The Song Dog (33 page)

Read The Song Dog Online

Authors: James McClure

Tags: #Suspense

He went back to the wardrobe and, bearing in mind that neither Ma Suzman nor the maid servant could reach the top of it, that’s where he felt first, running his hand all the way round and then across its plywood surface—nothing. The inside of the wardrobe revealed nothing either, and the same was true of its bottom drawer and all the drawers in the dresser.

Conscious that time was slipping by fast, and not knowing
how much longer Zondi could keep Ma Suzman at bay, Kramer began to search less logically, poking into every corner he could think of, and even lying on the floor to check to see if anything was wedged under the bed, between the mattress and the bedsprings. Then he rolled over and examined the parquet flooring itself, quickly realizing that the wooden blocks would not readily lend themselves to providing a place of concealment, being tight-fitting and glued to concrete.

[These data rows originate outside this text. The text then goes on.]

(** * tfm-salinidad-arousa: the ETL scripts, embedded and verified

    Shallow embedding of
      - src/etl/download_bulk.py        (module [DownloadBulk]),
      - src/etl/procesar_ctd.py         (module [ProcesarCtd]),
      - src/data/01_unificar_intecmar.py (module [UnificarIntecmar]).

    Python objects are modelled as follows.
      - [int] is [Z]; a finite [float] is the rational it denotes ([Q]).
      - [str] is [string]; a character is a code point below 256, which
        covers ASCII and the Latin-1 letters of the Galician headers.
      - An exception is a value of [exn]; a call either returns or raises
        ([outcome]).  Only subclasses of [Exception] are modelled.
      - The file system is a finite map from paths to regular files;
        directories are not recorded.
      - What the operating system and the server answer is given by an
        environment, which a theorem quantifies over. *)

From Stdlib Require Import ZArith QArith Lia Bool Ascii String.
From stdpp Require Import base option list gmap strings pretty sorting.

Local Open Scope string_scope.
Local Open Scope list_scope.
Local Open Scope Z_scope.

(** ** Exceptions and outcomes *)

Module Py.

(** The exception classes the scripts distinguish.  [requests.ConnectionError]
    derives from [OSError] and is caught wherever [OSError] is; it is kept
    apart from the builtin [ConnectionError] because
    [check_remote_file_exists] names it. *)
Inductive exn_class : Type :=
| RequestsTimeout
| RequestsConnectionError
| BuiltinConnectionError
| OSError
| OtherException (name : string).

Record exn : Type := Exn { exn_cls : exn_class; exn_msg : string }.

Inductive outcome (A : Type) : Type :=
| Returned (a : A)
| Raised (e : exn).
Arguments Returned {A} a.
Arguments Raised {A} e.

(** Sequencing of calls that may raise. *)
Definition bind {A B : Type} (m : outcome A) (k : A -> outcome B) : outcome B :=
  match m with
  | Returned a => k a
  | Raised e => Raised e
  end.

Notation "x <- m ;; k" := (bind m (fun x => k))
  (at level 100, m at next level, right associativity).

(** [raise None] is a [TypeError]. *)
Definition raise_none : exn :=
  Exn (OtherException "TypeError") "exceptions must derive from BaseException".

Inductive log_level : Type := DEBUG | INFO | WARNING | ERROR.

(** [s.startswith(p)]. *)
Fixpoint startswith (p s : string) : bool :=
  match p, s with
  | EmptyString, _ => true
  | String a p', String b s' => if Ascii.eqb a b then startswith p' s' else false
  | String _ _, EmptyString => false
  end.

(** [p in s] for strings. *)
Fixpoint contains (p s : string) : bool :=
  if startswith p s then true
  else match s with
       | EmptyString => false
       | String _ s' => contains p s'
       end.

(** [s.replace(old, new)] for a non-empty [old]: the occurrences are replaced
    from left to right and do not overlap.  [skip] counts the characters of
    an occurrence just replaced that are still to be dropped. *)
Fixpoint replace_from (old new : string) (skip : nat) (s : string) : string :=
  match s with
  | EmptyString => EmptyString
  | String c s' =>
      match skip with
      | S k => replace_from old new k s'
      | O =>
          if startswith old s
          then (new ++ replace_from old new (String.length old - 1) s')%string
          else String c (replace_from old new O s')
      end
  end.

Definition replace (old new s : string) : string := replace_from old new O s.

(** [c.isspace()] for a code point below 256. *)
Definition isspace (c : ascii) : bool :=
  let n := Ascii.N_of_ascii c in
  ((9 <=? n) && (n <=? 13) || (28 <=? n) && (n <=? 32) || (n =? 133) || (n =? 160))%N.

(** [c.isdigit()] as the [\d] of [re] sees it below 256. *)
Definition isdigit (c : ascii) : bool :=
  let n := Ascii.N_of_ascii c in ((48 <=? n) && (n <=? 57))%N.

(** [c.lower()] for a code point below 256: the ASCII capitals and the
    Latin-1 capitals (all of U+00C0..U+00DE but the multiplication sign). *)
Definition lower_char (c : ascii) : ascii :=
  let n := Ascii.N_of_ascii c in
  if ((65 <=? n) && (n <=? 90) || (192 <=? n) && (n <=? 222) && negb (n =? 215))%N
  then Ascii.ascii_of_N (n + 32)
  else c.

Fixpoint lower (s : string) : string :=
  match s with
  | EmptyString => EmptyString
  | String c s' => String (lower_char c) (lower s')
  end.

Fixpoint lstrip (s : string) : string :=
  match s with
  | EmptyString => EmptyString
  | String c s' => if isspace c then lstrip s' else s
  end.

Fixpoint rstrip (s : string) : string :=
  match s with
  | EmptyString => EmptyString
  | String c s' =>
      match rstrip s' with
      | EmptyString => if isspace c then EmptyString else String c EmptyString
      | r => String c r
      end
  end.

(** [s.strip()]. *)
Definition strip (s : string) : string := rstrip (lstrip s).

(** [os.path.basename(p)]: what follows the last slash. *)
Fixpoint basename (p : string) : string :=
  match p with
  | EmptyString => EmptyString
  | String c p' =>
      if Ascii.eqb c "/"%char then basename p'
      else if contains "/" p' then basename p'
      else p
  end.

End Py.
Import Py.

(** ** download_bulk.py *)

Module DownloadBulk.

(** *** exponential_backoff_retry *)

(** What the wrapper does to the outside, in program order. *)
Inductive event : Type :=
| EvAttempt (attempt : Z)
| EvSleep (delay : Q)
| EvLog (lvl : log_level).

(** [except (requests.Timeout, ConnectionError, OSError)]. *)
Definition recoverable (e : exn) : bool :=
  match exn_cls e with
  | RequestsTimeout | RequestsConnectionError | BuiltinConnectionError
  | OSError => true
  | OtherException _ => false
  end.

(** The value of [base_delay * (2 ** attempt)] for a float [base_delay]. *)
Definition backoff_delay (base_delay : Q) (attempt : Z) : Q :=
  (base_delay * inject_Z (2 ^ attempt))%Q.

(** To multiply it with a float Python converts [2 ** attempt] to a float,
    which raises from [2 ** 1024] on. *)
Definition overflow_error : exn :=
  Exn (OtherException "OverflowError") "int too large to convert to float".

Definition value_error (msg : string) : exn := Exn (OtherException "ValueError") msg.

(** [time.sleep(delay)], what it raises when it refuses the delay.  A delay
    beyond what the clock of the platform takes is an [OverflowError] or an
    [OSError]; where that bound lies is for [sleep_limit] to say.  A
    negative delay is a [ValueError]. *)
Definition time_sleep (sleep_limit : Q -> option exn) (delay : Q) : option exn :=
  match sleep_limit delay with
  | Some e => Some e
  | None =>
      if Qle_bool 0 delay then None
      else Some (value_error "sleep length must be non-negative")
  end.

(** A clock that takes delays of up to [10^9] seconds. *)
Definition clock_limit (delay : Q) : option exn :=
  if Qle_bool (- (1000000000)) delay && Qle_bool delay 1000000000 then None
  else Some (Exn (OtherException "OverflowError")
               "timestamp too large to convert to C _PyTime_t").

Section Retry.
(** A call of [func] with its arguments acts on a state of the world [W]
    and returns or raises. *)
Context {W A : Type}.
Variable sleep_limit : Q -> option exn.
Variable func : W -> outcome A * W.
Variable max_retries : Z.
Variable base_delay : Q.

(** The body of [for attempt in range(max_retries)], with [fuel] the number
    of iterations still to run; once the range is exhausted,
    [raise last_exception].  The delay is computed, logged and slept inside
    the [except] clause: what these raise leaves the loop. *)
Fixpoint retry_loop (fuel : nat) (attempt : Z) (last_exception : option exn)
    (w : W) (tr : list event) : outcome A * W * list event :=
  match fuel with
  | O =>
      (Raised (default raise_none last_exception), w, tr)
  | S fuel' =>
      let '(r, w1) := func w in
      let tr1 := tr ++ [EvAttempt attempt] in
      match r with
      | Returned a => (Returned a, w1, tr1)
      | Raised e =>
          if recoverable e then
            if attempt <? max_retries - 1 then
              if 1024 <=? attempt then (Raised overflow_error, w1, tr1)
              else
                let delay := backoff_delay base_delay attempt in
                match time_sleep sleep_limit delay with
                | Some e' => (Raised e', w1, tr1 ++ [EvLog WARNING])
                | None =>
                    retry_loop fuel' (attempt + 1) (Some e) w1
                      (tr1 ++ [EvLog WARNING; EvSleep delay])
                end
            else
              retry_loop fuel' (attempt + 1) (Some e) w1 (tr1 ++ [EvLog ERROR])
          else
            (Raised e, w1, tr1 ++ [EvLog ERROR])
      end
  end.

Definition exponential_backoff_retry (w : W) : outcome A * W * list event :=
  retry_loop (Z.to_nat max_retries) 0 None w [].

(** The state of the world before the [n]-th call of [func] (counting from
    0) and what that call does, when every earlier call has been made. *)
Fixpoint state_before (w : W) (n : nat) : W :=
  match n with
  | O => w
  | S n' => state_before (snd (func w)) n'
  end.

Definition outcome_of (w : W) (n : nat) : outcome A :=
  fst (func (state_before w n)).

Definition fails_recoverably (w : W) (n : nat) : Prop :=
  exists e, outcome_of w n = Raised e /\ recoverable e = true.
End Retry.

(** The attempts and sleeps of a trace, without the log records. *)
Definition is_schedule (ev : event) : bool :=
  match ev with EvLog _ => false | _ => true end.

Definition schedule (tr : list event) : list event :=
  List.filter is_schedule tr.

Definition attempts (tr : list event) : nat :=
  length (List.filter (fun ev => match ev with EvAttempt _ => true | _ => false end) tr).

(** [n] attempts numbered from [attempt], a sleep of
    [base_delay * 2^attempt] after each attempt but the last. *)
Fixpoint backoff_schedule (base_delay : Q) (attempt : Z) (n : nat) : list event :=
  match n with
  | O => []
  | S O => [EvAttempt attempt]
  | S n' =>
      EvAttempt attempt :: EvSleep (backoff_delay base_delay attempt)
        :: backoff_schedule base_delay (attempt + 1) n'
  end.

(** The behaviour claimed for [exponential_backoff_retry] at one call. *)
Definition retry_contract {W A : Type} (sleep_limit : Q -> option exn)
    (func : W -> outcome A * W) (max_retries : Z) (base_delay : Q) (w : W) : Prop :=
  let n := Z.to_nat max_retries in
  let '(r, w', tr) :=
    exponential_backoff_retry sleep_limit func max_retries base_delay w in
  ((forall i, (i < n)%nat -> fails_recoverably func w i) ->
   exists e, recoverable e = true /\ outcome_of func w (n - 1) = Raised e
             /\ r = Raised e
             /\ w' = state_before func w n
             /\ attempts tr = n
             /\ schedule tr = backoff_schedule base_delay 0 n)
  /\
  (forall (k : nat) (v : A),
      (k < n)%nat ->
      (forall i, (i < k)%nat -> fails_recoverably func w i) ->
      outcome_of func w k = Returned v ->
      r = Returned v
      /\ w' = state_before func w (S k)
      /\ attempts tr = S k
      /\ schedule tr = backoff_schedule base_delay 0 (S k)).

(** A function that times out on every call. *)
Definition always_timeout (w : unit) : outcome bool * unit :=
  (Raised (Exn RequestsTimeout "timed out"), w).

(** *** The world the downloader acts on *)

(** A NetCDF dataset: its variables and the number of elements of each. *)
Abbreviation Dataset := (gmap string Z).

Inductive content : Type :=
| Unreadable
| NetCDF (ds : Dataset).

Record File : Type := mkFile { st_size : Z; file_content : content }.

(** A contact with the THREDDS server. *)
Inductive request : Type :=
| ReqHead (url : string)
| ReqOpen (url : string)
| ReqData (url : string).

Record World : Type := mkWorld {
  fs : gmap string File;
  environ : gmap string string;
  net : list request;
  slept : list Q;
  logged : list log_level
}.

“No, this is stupid!” Kramer muttered, getting to his feet again. “If it’s hidden anywhere here, then it’s got to be where he can get to it easily, but the women would be very unlikely—”

He turned and looked at the washstand. Its marble top was a good inch thick, while it was at least a yard wide and two feet the other way. A tall man would find it a bit of an effort to lift away; a short female would really struggle to move it at all, not having the same strength or leverage—and anyway, why should she want to do such a thing in the first place? A good wipe with a wet cloth was all that it ever needed.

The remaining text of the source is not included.